Ashraf Hussain had no compassion for animals as a child but transformed later into guardian angel for strays.
Ashraf Hussain owns a recruiting firm in Mumbai, but more often than not, one can find him out on the streets. Not head hunting but rescuing strays and ensuring them foster care. “There are so many cases of ill-treatment — it is difficult to grasp that we do this to animals,” he says, shaking his head in disbelief. “It is so gratifying to be around animals — they are the purest of beings; I fail to understand how and why we do so much wrong to them,” he says.
Ashraf doesn’t exactly remember when he got himself involved in animal rescue effort. Ashraf says, “As a boy, I was completely indifferent to animals regardless of their breed. I started getting compassionate towards animals after I adopted a dog myself. It was then that I started feeling more connected with them.”
Ashraf has been successfully attempting to give them a better life through Animal Adoption Crusaders. It is different from other NGO’s, he insists. “The city is brimming with NGOs. We are just a group of people who feel strongly about the welfare of animals and work towards it.”
What disappoints Ashraf the most is how service dogs are treated after they have outlived their utility. “A few days ago, we found this service dog named Tyson who was working with a security agency at Express Towers in Marine Lines. He was in such bad health that to recall it is painful. His kidneys were in bad condition, he had a severe parasitic infection, he was suffering from tick fever and had liver issues. One of our volunteers, who walks several dogs along the promenade at Marine Lines noticed the dog. We got him away from the security agency and into care,” he says. The dog was treated for three weeks and let out into a farm. “All he has to do now is run along and be merry,” he smiles.

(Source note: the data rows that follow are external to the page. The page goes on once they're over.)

(* ===== verification/Pipe.v ===== *)
(** * kernel/pipe.c: pipes

    One pipe [pi], with its lock [lk] and the addresses of its two counters,
    the channels the readers and the writers sleep on.  [fuel] bounds how often
    a call is woken up.  After [kfree] the pipe is gone. *)

From S2P Require Import Prelude StringC Ring UserMem.

Definition PIPESIZE : Z := 512.

Record pipe := mkpipe {
  pdata : list Z;
  nread : Z;
  nwrite : Z;
  readopen : bool;
  writeopen : bool
}.

Definition set_pdata (v : list Z) (p : pipe) : pipe := mkpipe v (nread p) (nwrite p) (readopen p) (writeopen p).
Definition set_nread (v : Z) (p : pipe) : pipe := mkpipe (pdata p) v (nwrite p) (readopen p) (writeopen p).
Definition set_nwrite (v : Z) (p : pipe) : pipe := mkpipe (pdata p) (nread p) v (readopen p) (writeopen p).
Definition set_readopen (v : bool) (p : pipe) : pipe := mkpipe (pdata p) (nread p) (nwrite p) v (writeopen p).
Definition set_writeopen (v : bool) (p : pipe) : pipe := mkpipe (pdata p) (nread p) (nwrite p) (readopen p) v.

(** The thread, the pipe and the memory of the process. *)
Record pst (U : Type) := mkpst { pcx : ctx; ppipe : option pipe; pmemu : U }.
Arguments mkpst {U} _ _ _.
Arguments pcx {U} _.
Arguments ppipe {U} _.
Arguments pmemu {U} _.

Definition set_pcx {U} (v : ctx) (s : pst U) : pst U := mkpst v (ppipe s) (pmemu s).
Definition set_ppipe {U} (v : option pipe) (s : pst U) : pst U := mkpst (pcx s) v (pmemu s).
Definition set_pmemu {U} (v : U) (s : pst U) : pst U := mkpst (pcx s) (ppipe s) v.

#[export] Instance pst_ctx {U} : HasCtx (pst U).
Proof. refine {| cx := pcx; set_cx := set_pcx |}; [done|by intros []|done]. Defined.

Section Pipe.
Context {U : Type} `{UserMem U} (lk : lock) (nread_chan nwrite_chan : Z).

Abbreviation P := (M (pst U)).

(** [pi->...]: a freed pipe has no fields. *)
Definition pi : P pipe := fun s => unwrap (ppipe s) s.
Definition upi (f : pipe -> pipe) : P unit := p <- pi ;; modify (set_ppipe (Some (f p))).
Definition user {A} (m : M U A) : P A := zoom pmemu set_pmemu m.
Definition killed : P bool := gets (fun s => mykilled (pcx s)).

(** The pipe of [pipealloc], from the uninitialised page [junk]. *)
Definition pipeinit (junk : list Z) : P unit := modify (set_ppipe (Some (mkpipe junk 0 0 true true))).

Definition pipeclose (writable : bool) : P unit :=
  acquire lk ;;;
  (if writable then upi (set_writeopen false) ;;; wakeup_on nread_chan
   else upi (set_readopen false) ;;; wakeup_on nwrite_chan) ;;;
  p <- pi ;;
  if negb (readopen p) && negb (writeopen p) then
    release lk ;;;
    modify (set_ppipe None)
  else release lk.

Definition pipewrite_end (n : Z) : P Z :=
  wakeup_on nread_chan ;;;
  release lk ;;;
  ret n.

(** The loop from [i] on, with [m] rounds to go. *)
Fixpoint pipewrite_loop (fuel : nat) : nat -> Z -> Z -> Z -> P Z :=
  fix rounds m addr n i :=
    match m with
    | O => pipewrite_end n
    | S m' =>
        p <- pi ;;
        if nwrite p =? u32 (nread p + PIPESIZE) then
          k <- killed ;;
          if negb (readopen p) || k then release lk ;;; ret (-1) else
          wakeup_on nread_chan ;;;
          sleep_on nwrite_chan lk ;;;
          match fuel with
          | O => nofuel
          | S fuel => pipewrite_loop fuel m addr n i
          end
        else
          r <- user (um_copyin (u64 (addr + i)) 1) ;;
          if fst r =? -1 then pipewrite_end n else
          ch <- unwrap (aget (snd r) 0) ;;
          d <- unwrap (aset (pdata p) (nwrite p mod PIPESIZE) ch) ;;
          upi (fun p => set_nwrite (u32 (nwrite p + 1)) (set_pdata d p)) ;;;
          rounds m' addr n (i + 1)
    end.

Definition pipewrite (fuel : nat) (addr n : Z) : P Z :=
  acquire lk ;;;
  pipewrite_loop fuel (Z.to_nat n) addr n 0.

Fixpoint piperead_loop (m : nat) (addr i : Z) : P Z :=
  match m with
  | O => ret i
  | S m =>
      p <- pi ;;
      if nread p =? nwrite p then ret i else
      ch <- unwrap (aget (pdata p) (nread p mod PIPESIZE)) ;;
      upi (set_nread (u32 (nread p + 1))) ;;;
      r <- user (um_copyout (u64 (addr + i)) [ch]) ;;
      if r =? -1 then ret i else
      piperead_loop m addr (i + 1)
  end.

Definition piperead_copy (addr n : Z) : P Z :=
  i <- piperead_loop (Z.to_nat n) addr 0 ;;
  wakeup_on nwrite_chan ;;;
  release lk ;;;
  ret i.

(** While the pipe is empty and a writer may still come. *)
Fixpoint piperead_wait (fuel : nat) (addr n : Z) : P Z :=
  p <- pi ;;
  if (nread p =? nwrite p) && writeopen p then
    k <- killed ;;
    if (k : bool) then release lk ;;; ret (-1) else
    sleep_on nread_chan lk ;;;
    match fuel with
    | O => nofuel
    | S fuel => piperead_wait fuel addr n
    end
  else piperead_copy addr n.

Definition piperead (fuel : nat) (addr n : Z) : P Z :=
  acquire lk ;;;
  piperead_wait fuel addr n.
End Pipe.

Ashraf talks about a cat that they found outside his daughter’s school. Hit by a car, it had a skull injury and was bleeding from the mouth. “After it was hit, the cat was in danger of getting crushed by other vehicles. My wife rescued him and got him into foster care. We were grateful that the foster mum didn’t give up easily,” he remembers. After a month’s treatment, the cat was much better. “We named him Zombie because his head injury left his legs in a bad shape, but he was so cheerful. Very soon, an office adopted him and now he has a whale of a time,” he laughs.

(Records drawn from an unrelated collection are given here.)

Lemma release_pipe c p (u : U) : cx_wf c -> lk ∉ held c ->
  release lk (mkpst (locked_cx lk c) p u) = Ret tt (mkpst (touch c) p u).
Proof. intros Hw Hl. rewrite (release_ok lk c); [done|done|done|]. cbn. by rewrite locked_touch. Qed.

Lemma pi_ok c p (u : U) : pi (mkpst c (Some p) u) = Ret p (mkpst c (Some p) u).
Proof. done. Qed.

Lemma upi_ok f c p (u : U) : upi f (mkpst c (Some p) u) = Ret tt (mkpst c (Some (f p)) u).
Proof. done. Qed.

Lemma pipewrite_loop_S fuel m addr n i : pipewrite_loop fuel (S m) addr n i =
  (p <- pi ;;
   if nwrite p =? u32 (nread p + PIPESIZE) then
     k <- killed ;;
     if negb (readopen p) || k then release lk ;;; ret (-1) else
     wakeup_on nread_chan ;;;
     sleep_on nwrite_chan lk ;;;
     match fuel with O => nofuel | S fuel => pipewrite_loop fuel (S m) addr n i end
   else
     r <- user (um_copyin (u64 (addr + i)) 1) ;;
     if fst r =? -1 then pipewrite_end lk nread_chan n else
     ch <- unwrap (aget (snd r) 0) ;;
     d <- unwrap (aset (pdata p) (nwrite p mod PIPESIZE) ch) ;;
     upi (fun p => set_nwrite (u32 (nwrite p + 1)) (set_pdata d p)) ;;;
     pipewrite_loop fuel m addr n (i + 1)).
Proof. by destruct fuel. Qed.

Lemma pipewrite_end_ok n c p (u : U) : cx_wf c -> lk ∉ held c ->
  pipewrite_end lk nread_chan n (mkpst (locked_cx lk c) p u) = Ret n (mkpst (touch c) p u).
Proof. intros Hw Hl. unfold pipewrite_end, wakeup_on. mstep. by run (release_pipe c p u Hw Hl). Qed.

(** The pipe is full: the end of the call, or sleep. *)
Lemma wrote_full fuel addr n i c u p q bs m : cx_wf c -> lk ∉ held c -> pinv p q -> Z.of_nat (length q) = PIPESIZE -> S m = Z.to_nat (n - i) ->
  did_write fuel addr n i c u p q bs (pipewrite_loop fuel (S m) addr n i (mkpst (locked_cx lk c) (Some p) u)).
Proof.
  intros Hw Hl Hp Hq Hm. rewrite pipewrite_loop_S. run (pi_ok (locked_cx lk c) p u). rewrite (pinv_full p q Hp), bool_decide_eq_true_2 by done.
  unfold did_write. rewrite Hq, Z.sub_diag. change (Z.to_nat 0) with O. rewrite take_0, app_nil_r, <- Hm. exists p. split_and!; [done|done|].
  rewrite decide_False by lia. unfold killed. mstep. cbn [pcx locked_cx cx_held cx_push mykilled]. destruct (negb (readopen p) || mykilled c).
  - by run (release_pipe c (Some p) u Hw Hl).
  - unfold wakeup_on. mstep. unfold sleep_on, bind at 1 2. rewrite (release_pipe c (Some p) u Hw Hl). cbn [rbind]. eexists. split; [done|].
    intros t. cbn [rbind]. unfold pipewrite_from. rewrite Z.add_0_r, <- Hm. by destruct fuel.
Qed.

Ashraf also remembers another cat that once was his close companion. “I remember cat-sitting for a friend for a week. But, by the end of it, I was so attached to the cat that I didn’t want to let go of her. I kept her with me for over three months but one day, my wife and that friend conspired against me and took away that cat when I was not around!” he complains.
Ashraf’s daughter shares the same passion for animals. “She loves our dog to death! At open houses, we are told that our daughter is very compassionate about animals — and that’s how it should be. I guess we have to teach them early the importance of compassion towards animals,” he concludes.